Pakistan’s central bank devalued the rupee for a third time since December amid a worsening economy and speculation the country will need support from the International Monetary Fund.
The managed currency dropped 3.7 percent to close at 119.84 per dollar on Monday, State Bank of Pakistan said in emailed statement. The rupee is Asia’s worst-performing currency this year, data compiled by Bloomberg show.
The devaluation comes amid a global emerging-market selloff that has convinced Turkey, Indonesia and India to raise interest rates and Argentina to secure a $50 billion rescue program from the IMF to bolster investor confidence. The move may help the $279 billion South Asian economy lure capital and meet the IMF’s criterion for a bailout.

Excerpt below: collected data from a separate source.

(** What a fold that only adds to a text keeps. *)
Lemma fold_res_inv {A B} (P : A -> Prop) (step : B -> A -> res A) l acc r :
  (forall x acc r, x ∈ l -> P acc -> step x acc = Ok r -> P r) ->
  P acc -> fold_res step acc l = Ok r -> P r.
Proof.
  revert acc. induction l as [|x l IH]; intros acc Hs Ha Hf; [by injection Hf as <-|].
  cbn [fold_res] in Hf. apply bind_Ok in Hf as (acc' & Hx & Hf). eapply IH; [|eapply Hs; [by left|exact Ha|exact Hx]|exact Hf].
  intros y b c Hy. apply Hs. by right.
Qed.

Lemma wrap_mark_safe m s r : safe_html s -> wrap_mark m s = Ok r -> safe_html r.
Proof.
  intros Hs. unfold wrap_mark. destruct m as [| | | | | |md]; try by intros [= <-].
  destruct (is_type "bold" md); [intros [= <-]; apply safe_tag; [set_solver|done]|].
  destruct (is_type "italic" md); [intros [= <-]; apply safe_tag; [set_solver|done]|].
  destruct (is_type "code" md); [intros [= <-]; apply safe_tag; [set_solver|done]|].
  destruct (is_type "link" md); [|by intros [= <-]].
  intros (attrs & _ & [= <-])%bind_Ok. apply safe_link; [apply html_escape_text|done].
Qed.

Lemma render_inline_safe d r : render_inline d = Ok r -> safe_html r.
Proof.
  unfold render_inline. intros (ms & _ & Hf)%bind_Ok. eapply fold_res_inv; [|apply safe_text, html_escape_text|exact Hf].
  intros m acc r' _. apply wrap_mark_safe.
Qed.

“You want to give a signal to the IMF that Pakistan is doing its homework’’ ahead of a possible loan program, said Mohammed Sohail, chief executive officer at Topline Securities Pakistan Ltd. in Karachi. There’s “pressure on emerging-market currencies including Turkey, Indonesia and India, so you have to adjust yours as well.”
The market-based adjustment is reflective of the country’s external balance of payments position, which is under pressure due to a large trade deficit, the central bank said in its statement. State Bank of Pakistan expects the devaluation, interest rate increase and other measures “to contain the imbalances in the external account.”

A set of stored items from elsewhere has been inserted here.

(** An appended turn leaves the conversation open, and is the client's one. *)
Lemma appended_turn_stored ctx conv role content k parent receipt occ auto w row r w' :
  open_conversation (account_id ctx) conv w row -> Conversation.id row = conv ->
  keep (client_turn_of (account_id ctx) conv k) (rows (db w)) = [] ->
  append_new_turn ctx row role content (Some k) parent receipt occ auto w = Ok (r, w') ->
  exists row' turn, open_conversation (account_id ctx) conv w' row' /\
    keep (client_turn_of (account_id ctx) conv k) (rows (db w')) = [turn] /\
    ConversationTurn.role turn = role /\ (forall c, content = Some c -> _turn_content turn = Some c) /\
    r = {| ar_turn_id := ConversationTurn.id turn; ar_turn_index := ConversationTurn.turn_index turn;
           ar_role := role; ar_content := content; ar_client_turn_id := ConversationTurn.client_turn_id turn;
           ar_idempotent := false; ar_auto_native := auto |}.
Proof.
  intros [Hg Hc] Hid Hk Hm.
  apply append_new_Ok in Hm as (turn & Ht & Hd & (f & Hf & Hfp) & _ & Ha & Hcv & Hcl & Hcont & Hr & Hro).
  exists (f row), turn. split_and!.
  - split; [exact (proj2 (not_gone _ _ _ _ _ Hg) w' Hd)|]. rewrite Hf, keep_map, Hc; [done|]. intros x. unfold the_conversation. by destruct (Hfp x) as [-> ->].
  - rewrite Ht. apply keep_snoc; [|exact Hk]. unfold client_turn_of, turn_of, same, opt_eqb.
    rewrite Ha, Hcv, Hcl, Hid. by rewrite !bool_decide_eq_true_2.
  - done.
  - exact Hcont.
  - by rewrite Hr, Hcl, Hro.
Qed.

(** C19: a client's turn is appended once: when a call with a client turn
    identifier returns, its content reads back, and every later call with the
    identifier changes nothing: it answers with that turn when role and
    content agree with it and raises a conflict when they do not. *)
Theorem append_turn_idempotent ctx conv role c k parent receipt occ auto w r w' :
  truthy k = true ->
  append_turn ctx conv role (Some c) (Some k) parent receipt occ auto w = Ok (Some r, w') ->
  ar_content r = Some c /\ ar_role r = role /\
  forall role' content' parent' receipt' occ' auto',
    append_turn ctx conv role' content' (Some k) parent' receipt' occ' auto' w' =
    if String.eqb role role' && match content' with Some c' => String.eqb c' c | None => true end
    then Ok (Some {| ar_turn_id := ar_turn_id r; ar_turn_index := ar_turn_index r; ar_role := role;
                     ar_content := Some c; ar_client_turn_id := ar_client_turn_id r; ar_idempotent := true;
                     ar_auto_native := auto' |}, w')
    else Raise (ValueError "idempotency_conflict").
Proof.
  intros Hk Hm. destruct (append_turn_opened _ _ _ _ _ _ _ _ _ _ _ _ Hm) as (row & Ho & Hid).
  rewrite (append_turn_open _ _ _ _ _ _ _ _ _ _ _ Ho), Hk in Hm. stepM Hm.
  apply select_opt_Ok in H2 as [Hkeep ->]. destruct a as [turn|].
  - stepM Hm. cleanM. unfold existing_turn in H2. apply bind_Ok in H2 as (u & Hr & [= <-]).
    match goal with E : Some r = Some _ |- _ => injection E as -> end.
    apply raise_if_Ok in Hr. apply orb_false_elim in Hr as [Hro Hco].
    apply negb_false_iff in Hro, Hco. apply String.eqb_eq in Hro. unfold opt_eqb in Hco.
    apply bool_decide_eq_true in Hco. cbn [ar_content ar_role ar_turn_id ar_turn_index ar_client_turn_id].
    split_and!; [done|done|]. intros. rewrite <- Hro. by eapply stored_turn_again.
  - stepM Hm. cleanM. match goal with E : Some r = Some _ |- _ => injection E as -> end.
    destruct (appended_turn_stored _ _ _ _ _ _ _ _ _ _ _ _ _ Ho eq_refl Hkeep H2)
      as (row' & turn & Ho' & Hk' & Hro & Hco & ->). cbn [ar_content ar_role ar_turn_id ar_turn_index ar_client_turn_id].
    split_and!; [done|done|]. intros. rewrite <- Hro. eapply stored_turn_again; eauto.
Qed.

Lemma scalar_of_order (l : list ConversationTurn.t) o :
  scalar_one_or_none (map ConversationTurn.turn_index (order_desc ConversationTurn.turn_index l)) = Ok o ->
  l = [] /\ o = None \/ exists t, l = [t] /\ o = Some (ConversationTurn.turn_index t).
Proof.
  intros Hs. pose proof (sort_by_perm (fun a b => ConversationTurn.turn_index b <=? ConversationTurn.turn_index a) l) as Hp.
  unfold order_desc in Hs. destruct (sort_by _ l) as [|t [|t' k]] eqn:E; cbn in Hs; [| |discriminate].
  - left. split; [by apply Permutation_nil|congruence].
  - right. exists t. split; [by apply Permutation_singleton_r|congruence].
Qed.

(** A conversation takes two turns: whatever call of [append_turn] appends
    one, the conversation had at most one before, and the second repeats the
    index 0 of the first; with two turns stored, appending a turn the client
    has not sent yet raises [MultipleResultsFound]. *)
Theorem conversation_takes_two_turns ctx conv role content key parent receipt occ auto w :
  let turns w := keep (turn_of (account_id ctx) conv) (rows (db w)) in
  (forall r w', append_turn ctx conv role content key parent receipt occ auto w = Ok (Some r, w') ->
     ar_idempotent r = false ->
     exists turn, turns w' = turns w ++ [turn] /\ ConversationTurn.id turn = ar_turn_id r /\
       ConversationTurn.turn_index turn = ar_turn_index r /\
       (turns w = [] /\ ar_turn_index r = 0 \/
        exists t, turns w = [t] /\ (ConversationTurn.turn_index t = 0 -> ar_turn_index r = 0))) /\
  (forall row, open_conversation (account_id ctx) conv w row -> Conversation.id row = conv ->
     (2 <= length (turns w))%nat -> (forall t, t ∈ turns w -> ConversationTurn.client_turn_id t <> key) ->
     append_turn ctx conv role content key parent receipt occ auto w = Raise MultipleResultsFound).
Proof.
  intros turns. split.
  - intros r w' Hm Hi. destruct (append_turn_opened _ _ _ _ _ _ _ _ _ _ _ _ Hm) as (row & Ho & <-).
    rewrite (append_turn_open _ _ _ _ _ _ _ _ _ _ _ Ho) in Hm. stepM Hm.
    assert (Hw : w0 = w) by (destruct key as [k|]; [destruct (truthy k); [by apply select_opt_Ok in H2 as [_ ->]|]|]; by cleanM).
    subst w0. destruct a as [t|].
    { exfalso. stepM Hm. cleanM. match goal with E : Some r = Some _ |- _ => injection E as -> end.
      unfold existing_turn in H3. apply bind_Ok in H3 as (u & _ & [= <-]). discriminate. }
    stepM Hm. cleanM. match goal with E : Some r = Some _ |- _ => injection E as -> end.
    apply append_new_Ok in H3 as (turn & Ht & _ & _ & (last & Hl & Hx) & Ha & Hc & _ & _ & -> & _).
    exists turn. cbn [ar_turn_id ar_turn_index]. split_and!; [|done|done|].
    + unfold turns. rewrite Ht, keep_app. f_equal. unfold keep. cbn. unfold turn_of, same.
      by rewrite Ha, Hc, !bool_decide_eq_true_2.
    + rewrite Hx. apply scalar_of_order in Hl as [[Hn ->]|(t & Ht' & ->)]; [by left|right].
      exists t. split; [done|]. by intros ->.
  - intros row Ho Hid Hlen Hkey. rewrite (append_turn_open _ _ _ _ _ _ _ _ _ _ _ Ho).
    rewrite (M_bind_step _ _ _ None w).
    + apply M_bind_fail. unfold append_new_turn. apply M_bind_fail. rewrite Hid. unfold read_turn_index.
      rewrite (M_bind_step _ _ _ (turns w) w) by by apply select_Ok. apply M_bind_fail. unfold lift.
      destruct (scalar_one_or_none _) as [o|e] eqn:E.
      * apply scalar_of_order in E as [[E _]|(t & E & _)]; rewrite E in Hlen; cbn in Hlen; lia.
      * unfold scalar_one_or_none in E. destruct (map _ _) as [|? [|? ?]]; congruence.
    + destruct key as [k|]; [|done]. destruct (truthy k); [|done]. apply select_opt_Ok. split; [|done].
      apply keep_none. intros t Hin. unfold client_turn_of. destruct (turn_of _ _ t) eqn:Et; [|done]. cbn.
      apply bool_decide_eq_false_2. apply Hkey. by apply elem_of_keep.
Qed.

But Charles Robertson, the global chief economist at Renaissance Capital, said the devaluation, which he predicted earlier this year, makes Pakistan the " most competitive currency in South Asia." The decision should support the country’s export growth, he said.
Analysts say Pakistan’s economic growth will slow in 2018 for the first time in six years. The nation’s foreign-exchange reserves have dropped to the lowest in more than three years, the current-account deficit has widened, and external debt and liabilities as a percentage of gross domestic product climbed to the highest in almost six years in the first quarter.
“It was becoming increasingly difficult to manage the local currency at the current level with dropping forex reserves,’’ said Zubair Ghulam Hussain, chief executive officer at Insight Securities Pvt. in Karachi. “The nation’s current-account deficit had become sizable and foreign debt repayment obligations were also rising.”